START Material for this exercise

(** [ActionWithDirection.blocking_entity]. *)
Definition blocking_entity (entity : EntityId) (dx dy : Z) : M (option EntityId) :=
  do d <- dest_xy entity dx dy ;;
  gets (fun e => get_blocking_entity_at_location e (fst d) (snd d)).

(** [ActionWithDirection.target_actor]. *)
Definition target_actor (entity : EntityId) (dx dy : Z) : M (option EntityId) :=
  do d <- dest_xy entity dx dy ;;
  gets (fun e => get_actor_at_location e (fst d) (snd d)).

(** [ItemAction.target_actor]. *)
Definition ItemAction_target_actor (target_xy : Z * Z) : M (option EntityId) :=
  gets (fun e => get_actor_at_location e (fst target_xy) (snd target_xy)).

(** The loop of [PickupAction.perform] over the remaining items of the
    map; running off its end reaches the final raise. *)
Fixpoint PickupAction_loop (entity : EntityId) (actor_location_x actor_location_y : Z)
    (remaining : list EntityId) : M unit :=
  match remaining with
  | [] => raise (Impossible "There is nothing here to pick up.")
  | item :: rest =>
      do it <- deref item ;;
      if (actor_location_x =? x it) && (actor_location_y =? y it) then
        do inventory <- get_inventory entity ;;
        if Z.of_nat (length (items inventory)) >=? capacity inventory then
          raise (Impossible "Your inventory is full.")
        else
          do ents <- gets (fun e => entities (game_map e)) ;;
          match list_remove item ents with
          | None => raise ValueError
          | Some ents' =>
              exec modify (set_entities ents') ;;
              do it <- deref item ;;
              exec store item (mk_Entity (x it) (y it) (name it) (blocks_movement it)
                            (InInventory entity) (kind it)) ;;
              do inventory <- get_inventory entity ;;
              exec set_inventory entity
                     (mk_Inventory (capacity inventory) (items inventory ++ [item])) ;;
              add_message ("You pick up the " +:+ name it +:+ ".") None
          end
      else PickupAction_loop entity actor_location_x actor_location_y rest
  end.

Definition PickupAction_perform (entity : EntityId) : M unit :=
  do ent <- deref entity ;;
  let actor_location_x := x ent in
  let actor_location_y := y ent in
  do inventory <- get_inventory entity ;;
  do its <- gets map_items ;;
  PickupAction_loop entity actor_location_x actor_location_y its.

END Material for this exercise

Task »
Scan the records above for the lines holding "exec modify (set_entities" and "exec set_inventory entity". Transcribe those two and every line between them word for word, and no others.

Result of this exercise »
              exec modify (set_entities ents') ;;
              do it <- deref item ;;
              exec store item (mk_Entity (x it) (y it) (name it) (blocks_movement it)
                            (InInventory entity) (kind it)) ;;
              do inventory <- get_inventory entity ;;
              exec set_inventory entity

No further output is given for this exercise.